Meghan, and later Harry, described a conversation in which members of the royal family expressed concern over how dark her then unborn child’s skin might be. This conversation coupled with increasing harassment by the press and again, a refusal on the part of the firm to intervene, drove Markle to consider that it might be better for everyone if she wasn’t alive. She went to management saying she needed mental health help; they refused to provide it or allow her to seek it. I want to stress here that Meghan said she was having suicidal ideation and went to the institution where she worked for help, and she was told that nothing could be done. She asked again, and was again told no. Not only did the royal family refuse to protect her from the brutal misogynoir of the press, they also refused to allow her to access the mental-health support that could have mitigated some of that harm.
What makes Meghan’s near-death by suicide a particularly damning case of misogynoir is the degree of privilege she has as a light-skinned, class-privileged Black woman. In response to my tweet calling out the misogynoir she experienced, some people countered that it wasn’t misogynoir because Meghan has self-identified as mixed race and as a “woman of color.” I emphatically disagree. Whether Meghan calls herself a Black woman is irrelevant, as the animus she experiences has everything to do with her being read as a Black woman. In my forthcoming book, Misogynoir Transformed: Black Women’s Digital Resistance, I make clear that misogynoir is directed at anyone perceived as a Black woman despite how they identify. In the context of the book, I was thinking about agender, nonbinary, and gender variant Black folk who are read as Black women despite how they identify and subsequently experience misogynoir in a number of ways including this initial misgendering. Identifying as mixed race, or biracial, or as a “woman of color” didn’t protect Meghan from the British press or the living legacy of hypodescent. Additionally, these terms aren’t mutually exclusive from Black identity. Separating people who have historically and currently been read as Black into a distinct racial group because they also have a white parent does not end racism, nor does it mitigate misogynoir. My tweet was a call to consider how much worse the experience of negotiating misogynoir is for Black women with different facial features, darker skin, and less wealth than Meghan Markle.
Whether Meghan Markle calls herself a Black woman is irrelevant, as the animus she experiences has everything to do with her being read as a Black woman.

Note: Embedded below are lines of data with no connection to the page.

(** A planning may do what one that began later may. *)
Lemma plans_later c st n m g g' : (m <= n)%nat -> rtc (ledger_step (Plans c st n)) g g' -> rtc (ledger_step (Plans c st m)) g g'.
Proof.
  intros Hle. apply rtc_subrel. intros x y H. assert (forall p, mine (Plans c st n) p -> mine (Plans c st m) p) as Hm by (simpl; lia).
  destruct H as [? ? Ha|? ? ? ? [? ? Hd ?]|? ? ? ? ? ? Hp|? ? ? ? Hd|? ? Hp|? ? ? [=]|? ? [=]|? ? [=]|? ? ? [=]|? ? [=]].
  - by apply ledger_ask.
  - apply ledger_touch; [done|]. split; [auto|by (left; destruct mt_pending)|by (left; destruct Hd as [|Hd]; [|destruct (Hd c st n)])|by (left; destruct mt_cluster as [|(_ & ? & _)])].
  - by eapply ledger_admit; eauto.
  - done.
  - by apply ledger_drop, Hm.
Qed.

Lemma plan_all_ok c st now items l g plans :
  checks_ok c -> represents l g -> l_seq l + asked_agents st items < 2 ^ 64 ->
  Forall (fun it => NoDup (map ag_name (item_agents st it))) items ->
  let s := foldl (fun '(l, plans) it =>
     let '(l, p) := planLocked c st (fi_fleet it) (fi_trigger it) (item_agents st it) now l in (l, plans ++ [p])) (l, plans) items in
  exists g' new, snd s = plans ++ new /\ rtc (ledger_step (Plans c st (length (l_heap l)))) g g' /\ represents (fst s) g' /\
    g_start g' = list_to_set (concat (map pl_start new)) ∪ g_start g /\ g_watch g' = g_watch g /\
    NoDup (concat (map pl_start new)) /\ (forall q, q ∈ concat (map pl_start new) -> (length (l_heap l) <= q)%nat) /\
    Forall (fun p => pl_firing p <= l_seq (fst s)) new /\ l_seq l <= l_seq (fst s) /\ (length (l_heap l) <= length (l_heap (fst s)))%nat.
Proof.
  intros Hchk. revert l g plans. induction items as [|it items IH]; intros l g plans Hrep Hroom Hnd; simpl.
  - exists g, []. rewrite app_nil_r. simpl. rewrite union_empty_l_L. split_and!; try done; try lia; [apply NoDup_nil_2|set_solver].
  - apply Forall_cons in Hnd as [Hn Hnd]. simpl in Hroom. pose proof (asked_agents_nonneg st items).
    destruct (planLocked_ok c st (fi_fleet it) (fi_trigger it) (item_agents st it) now l g) as [g1 Hp]; [done|done|lia|done|].
    destruct (planLocked c st (fi_fleet it) (fi_trigger it) (item_agents st it) now l) as [l1 p] eqn:Epl. simpl in Hp.
    assert (pl_firing p <= l_seq l1) as Hfi.
    { destruct Hp. lia. }
    destruct Hp as [Hps Hpr Hpst Hpw Hpwa Hpnd Hpnew Hpold Hplen Hpf Hpseq].
    destruct (IH l1 g1 (plans ++ [p]) Hpr) as (g2 & new & E & Hs & Hr & Hst & Hwa & Hn2 & Hh & Hf & Hsq & Hln); [lia|done|].
    exists g2, (p :: new). simpl. rewrite E, <- app_assoc. split; [done|]. split; [etrans; [exact Hps|]; eapply plans_later; [|exact Hs]; lia|]. split; [done|].
    split; [rewrite Hst, Hpst, list_to_set_app_L; set_solver|]. split; [congruence|].
    apply NoDup_app in Hpnd as (Hnp & _ & _).
    split; [|split; [|split; [|split; [lia|lia]]]].
    + apply NoDup_app. split; [done|]. split; [|done]. intros q Hq Hq'. apply Hh in Hq'.
      destruct (re_ids _ _ Hpr) as [Hi _ _ _]. assert (q < length (l_heap l1))%nat by (apply Hi; rewrite Hpst; set_solver). lia.
    + intros q [Hq|Hq%Hh]%elem_of_app; [apply Hpnew; set_solver|lia].
    + constructor; [lia|done].
Qed.

(** ** The system *)

(** The limiter, the plans handed over and not taken, the runs being started. *)
Record system := MkSystem { y_lim : automationLimiter; y_plans : list firingPlan; y_runs : list nat }.

Definition todo (y : system) : list nat := concat (map pl_start (y_plans y)) ++ y_runs y.

(** An instance key nobody holds a slot under. *)
Definition free_key (l : automationLimiter) (h : string) : Prop := is_watch_key h /\ l_holder l !! h = None.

Both Meghan and Harry emphasized that they would have continued to be working members of the royal family had the Crown offered them support. Meghan had no plans to challenge centuries-old hierarchies of power or contest the racist xenophobia of colonization and genocide. She was perfectly willing to take on and continue to perpetuate the myths of the monarchy, and in so doing participate in the illusion of a more diverse and accepting colonial rule. In one of the strange ironies of this fairy–turned–torrid tale, the couple sought refuge at Tyler Perry’s house, the house that misogynoir built, when it became clear that the crown would not protect them. Misogynoir both forced Meghan to flee and then became the architect of her safety as she and Harry figured out what was next.
Its own cruelty aside, the unwillingness of the Crown to protect Meghan from wildly inaccurate press seems to fly in the face of what might have been their own interest in distancing itself from its colonial past and present. But for her own sense of self preservation, Meghan could’ve been a casualty of the Empire that made her mother’s and subsequently her own existence possible. As identities, “biracial” and “mixed race” have only emerged in the last several decades, and do not incubate those who claim them from the misogynoir that being Black women engenders—the misogynoir that nearly cost Meghan Markle her life.